=== Action item ===
What is needed is an exact copy of all the entries.

=== Collected data ===
>>>
Lemma handleBatch_loop_unbounded {W} (kwi : KV.KeyWriter Msg W)
    (seed obj : chObject) cnt curSize kw acc (ch : arrivals) size carried :
  cnt ≤ 0 →
  - 2 ^ 63 ≤ cnt - Z.of_nat (length ch) - 1 →
  ns obj = ns seed →
  Forall (λ x, x.1 = false ∧ ns x.2 = ns seed) ch →
  h_ret (handleBatch_loop kwi seed obj cnt curSize kw acc ch) = Ok (size, carried) →
  h_ch (handleBatch_loop kwi seed obj cnt curSize kw acc ch) = []
  ∧ h_applied (handleBatch_loop kwi seed obj cnt curSize kw acc ch)
    = acc ++ obj :: ch.*2
  ∧ carried = None.
Proof.
  revert obj cnt curSize kw acc.
  induction ch as [|[late o] rest IH]; intros obj cnt curSize kw acc Neg Low Same All;
    rewrite handleBatch_loop_unfold;
    (rewrite (proj2 (bytes_Equal_true (ns seed) (ns obj))) by done);
    cbn [negb];
    (rewrite (wrapInt_id (cnt - 1)) by (cbn [length] in Low; lia));
    (destruct (KV.run kwi (ApplyMutation curSize (mut obj)) kw) as [kw' [sz|e]];
       [|done]);
    (destruct (cnt - 1 =? 0) eqn:Z0; [apply Z.eqb_eq in Z0; lia|]).
  - by intros [= <- <-].
  - apply Forall_cons in All as [[Timely SameO] All]. cbn in Timely, SameO.
    subst late. intros R.
    destruct (IH o (cnt - 1) sz kw' (acc ++ [obj])) as (C & A & N);
      [lia|cbn [length] in Low; lia|done|done|done|].
    split; [done|]. split; [|done]. rewrite A, <- (assoc_L (++)). done.
Qed.

(** X4.  A batch size of zero (or below) sets no limit: the count of
    [handleBatch] then never comes to zero, and with every waiting item in
    time and of the seed's namespace a batch that succeeds has applied the
    seed and the whole channel. *)
Theorem handleBatch_unbounded {W} conf (kwi : KV.KeyWriter Msg W) kw startSize
    (seed : chObject) (ch : arrivals) size carried :
  - 2 ^ 62 ≤ BatchSize conf ≤ 0 →
  Z.of_nat (length ch) < 2 ^ 62 →
  Forall (λ x, x.1 = false ∧ ns x.2 = ns seed) ch →
  h_ret (handleBatch conf kwi kw startSize seed ch) = Ok (size, carried) →
  h_ch (handleBatch conf kwi kw startSize seed ch) = []
  ∧ h_applied (handleBatch conf kwi kw startSize seed ch) = seed :: ch.*2
  ∧ carried = None.
Proof.
  intros B Len All R. unfold handleBatch in *.
  by apply (handleBatch_loop_unbounded kwi seed seed (BatchSize conf) startSize
              kw [] ch size carried); [lia|lia|..].
Qed.

End batch_more.

(** ** The consumer over a whole channel *)

Section consume_more.
Context {Msg : Type} `{!Proto Msg}.
Context {Mutation : Type} `{!Batch.Engine Msg Mutation}.
Context {Store : Type} `{!KV.Substrate Msg Store}.
Import Batch.
#[local] Abbreviation chObject := (Batch.chObject Mutation).
#[local] Abbreviation arrivals := (Batch.arrivals Mutation).
#[local] Abbreviation event := (Batch.event Msg Mutation).

Lemma applies_app (evs1 evs2 : list event) :
  applies (evs1 ++ evs2) = applies evs1 ++ applies evs2.
Proof. apply bind_app. Qed.

Lemma applies_EvApply (l : list chObject) :
  applies (EvApply (Msg:=Msg) <$> l) = l.
Proof. induction l as [|o l IH]; [done|]. cbn. by rewrite <- IH at 2. Qed.

(** What a pass has applied by the time its read-only scope returns, with
    an error or without, is its seed and objects taken from the channel. *)
Lemma attempted_queued conf (st : Store) (seed : chObject) (ch : arrivals) o :
  o ∈ attempted conf st seed ch → o = seed ∨ o ∈ ch.*2.
Proof.
  unfold attempted, KV.ExecuteReadOnly.
  destruct (KV.snapshot st (ns seed)) as [kr|?]; cbn [mbind result_bind];
    [|by intros ?%elem_of_nil].
  unfold readApplied.
  destruct (readObjectSize kr) as [size0|?]; [|by intros ?%elem_of_nil].
  destruct (handleBatch_loop_taken Overlay.writer seed seed (BatchSize conf)
              size0 (Overlay.newWrapper kr) [] ch eq_refl) as (pre & A & _ & C).
  fold (handleBatch conf Overlay.writer (Overlay.newWrapper kr) size0 seed ch)
    in A, C.
  rewrite A. cbn [app]. intros [->|In]%elem_of_cons; [by left|right].
  destruct (h_ret (handleBatch conf Overlay.writer (Overlay.newWrapper kr)
                     size0 seed ch)) as [[size1 [s|]]|?];
    [destruct C as (foreign & C & _)| |];
    rewrite C at 1; rewrite fmap_app; apply elem_of_app; by left.
Qed.

(** The events of one pass of the consumer: a read-only scope on the
    seed's namespace, the objects applied, and at most one read-write
    scope on that namespace. *)
Lemma consume_body_events conf (st : Store) (seed : chObject) (ch : arrivals) :
  ∃ objs upd,
    (consume_body conf st seed ch).1.2
    = EvReadOnly (ns seed) :: (EvApply <$> objs) ++ upd
    ∧ (∀ o, o ∈ objs → o = seed ∨ o ∈ ch.*2)
    ∧ (upd = [] ∨ ∃ ops size, upd = [EvUpdate (ns seed) ops size]).
Proof.
  exists (attempted conf st seed ch).
  pose proof (attempted_queued conf st seed ch) as Sub.
  unfold consume_body.
  destruct (KV.ExecuteReadOnly st (ns seed) (readBody conf seed ch)) as [b|e] eqn:RO.
  - rewrite (attempted_applied conf st seed ch b RO) in *.
    destruct (nextSize b >? startSize b).
    + exists [EvUpdate (ns seed) (Overlay.L (wrapper b)) (nextSize b)].
      split; [|split; [exact Sub|right; eauto]].
      by destruct (KV.ExecuteUpdate st (ns seed) _) as [st' [e|]].
    + exists []. split; [|split; [exact Sub|by left]].
      cbn [fst snd]. by rewrite app_nil_r.
  - exists []. split; [|split; [exact Sub|by left]].
    cbn [fst snd]. by rewrite app_nil_r.
Qed.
<<<
=== Finished task ===
Lemma handleBatch_loop_unbounded {W} (kwi : KV.KeyWriter Msg W)
    (seed obj : chObject) cnt curSize kw acc (ch : arrivals) size carried :
  cnt ≤ 0 →
  - 2 ^ 63 ≤ cnt - Z.of_nat (length ch) - 1 →
  ns obj = ns seed →
  Forall (λ x, x.1 = false ∧ ns x.2 = ns seed) ch →
  h_ret (handleBatch_loop kwi seed obj cnt curSize kw acc ch) = Ok (size, carried) →
  h_ch (handleBatch_loop kwi seed obj cnt curSize kw acc ch) = []
  ∧ h_applied (handleBatch_loop kwi seed obj cnt curSize kw acc ch)
    = acc ++ obj :: ch.*2
  ∧ carried = None.
Proof.
  revert obj cnt curSize kw acc.
  induction ch as [|[late o] rest IH]; intros obj cnt curSize kw acc Neg Low Same All;
    rewrite handleBatch_loop_unfold;
    (rewrite (proj2 (bytes_Equal_true (ns seed) (ns obj))) by done);
    cbn [negb];
    (rewrite (wrapInt_id (cnt - 1)) by (cbn [length] in Low; lia));
    (destruct (KV.run kwi (ApplyMutation curSize (mut obj)) kw) as [kw' [sz|e]];
       [|done]);
    (destruct (cnt - 1 =? 0) eqn:Z0; [apply Z.eqb_eq in Z0; lia|]).
  - by intros [= <- <-].
  - apply Forall_cons in All as [[Timely SameO] All]. cbn in Timely, SameO.
    subst late. intros R.
    destruct (IH o (cnt - 1) sz kw' (acc ++ [obj])) as (C & A & N);
      [lia|cbn [length] in Low; lia|done|done|done|].
    split; [done|]. split; [|done]. rewrite A, <- (assoc_L (++)). done.
Qed.

(** X4.  A batch size of zero (or below) sets no limit: the count of
    [handleBatch] then never comes to zero, and with every waiting item in
    time and of the seed's namespace a batch that succeeds has applied the
    seed and the whole channel. *)
Theorem handleBatch_unbounded {W} conf (kwi : KV.KeyWriter Msg W) kw startSize
    (seed : chObject) (ch : arrivals) size carried :
  - 2 ^ 62 ≤ BatchSize conf ≤ 0 →
  Z.of_nat (length ch) < 2 ^ 62 →
  Forall (λ x, x.1 = false ∧ ns x.2 = ns seed) ch →
  h_ret (handleBatch conf kwi kw startSize seed ch) = Ok (size, carried) →
  h_ch (handleBatch conf kwi kw startSize seed ch) = []
  ∧ h_applied (handleBatch conf kwi kw startSize seed ch) = seed :: ch.*2
  ∧ carried = None.
Proof.
  intros B Len All R. unfold handleBatch in *.
  by apply (handleBatch_loop_unbounded kwi seed seed (BatchSize conf) startSize
              kw [] ch size carried); [lia|lia|..].
Qed.

End batch_more.

(** ** The consumer over a whole channel *)

Section consume_more.
Context {Msg : Type} `{!Proto Msg}.
Context {Mutation : Type} `{!Batch.Engine Msg Mutation}.
Context {Store : Type} `{!KV.Substrate Msg Store}.
Import Batch.
#[local] Abbreviation chObject := (Batch.chObject Mutation).
#[local] Abbreviation arrivals := (Batch.arrivals Mutation).
#[local] Abbreviation event := (Batch.event Msg Mutation).

Lemma applies_app (evs1 evs2 : list event) :
  applies (evs1 ++ evs2) = applies evs1 ++ applies evs2.
Proof. apply bind_app. Qed.

Lemma applies_EvApply (l : list chObject) :
  applies (EvApply (Msg:=Msg) <$> l) = l.
Proof. induction l as [|o l IH]; [done|]. cbn. by rewrite <- IH at 2. Qed.

(** What a pass has applied by the time its read-only scope returns, with
    an error or without, is its seed and objects taken from the channel. *)
Lemma attempted_queued conf (st : Store) (seed : chObject) (ch : arrivals) o :
  o ∈ attempted conf st seed ch → o = seed ∨ o ∈ ch.*2.
Proof.
  unfold attempted, KV.ExecuteReadOnly.
  destruct (KV.snapshot st (ns seed)) as [kr|?]; cbn [mbind result_bind];
    [|by intros ?%elem_of_nil].
  unfold readApplied.
  destruct (readObjectSize kr) as [size0|?]; [|by intros ?%elem_of_nil].
  destruct (handleBatch_loop_taken Overlay.writer seed seed (BatchSize conf)
              size0 (Overlay.newWrapper kr) [] ch eq_refl) as (pre & A & _ & C).
  fold (handleBatch conf Overlay.writer (Overlay.newWrapper kr) size0 seed ch)
    in A, C.
  rewrite A. cbn [app]. intros [->|In]%elem_of_cons; [by left|right].
  destruct (h_ret (handleBatch conf Overlay.writer (Overlay.newWrapper kr)
                     size0 seed ch)) as [[size1 [s|]]|?];
    [destruct C as (foreign & C & _)| |];
    rewrite C at 1; rewrite fmap_app; apply elem_of_app; by left.
Qed.

(** The events of one pass of the consumer: a read-only scope on the
    seed's namespace, the objects applied, and at most one read-write
    scope on that namespace. *)
Lemma consume_body_events conf (st : Store) (seed : chObject) (ch : arrivals) :
  ∃ objs upd,
    (consume_body conf st seed ch).1.2
    = EvReadOnly (ns seed) :: (EvApply <$> objs) ++ upd
    ∧ (∀ o, o ∈ objs → o = seed ∨ o ∈ ch.*2)
    ∧ (upd = [] ∨ ∃ ops size, upd = [EvUpdate (ns seed) ops size]).
Proof.
  exists (attempted conf st seed ch).
  pose proof (attempted_queued conf st seed ch) as Sub.
  unfold consume_body.
  destruct (KV.ExecuteReadOnly st (ns seed) (readBody conf seed ch)) as [b|e] eqn:RO.
  - rewrite (attempted_applied conf st seed ch b RO) in *.
    destruct (nextSize b >? startSize b).
    + exists [EvUpdate (ns seed) (Overlay.L (wrapper b)) (nextSize b)].
      split; [|split; [exact Sub|right; eauto]].
      by destruct (KV.ExecuteUpdate st (ns seed) _) as [st' [e|]].
    + exists []. split; [|split; [exact Sub|by left]].
      cbn [fst snd]. by rewrite app_nil_r.
  - exists []. split; [|split; [exact Sub|by left]].
    cbn [fst snd]. by rewrite app_nil_r.
Qed.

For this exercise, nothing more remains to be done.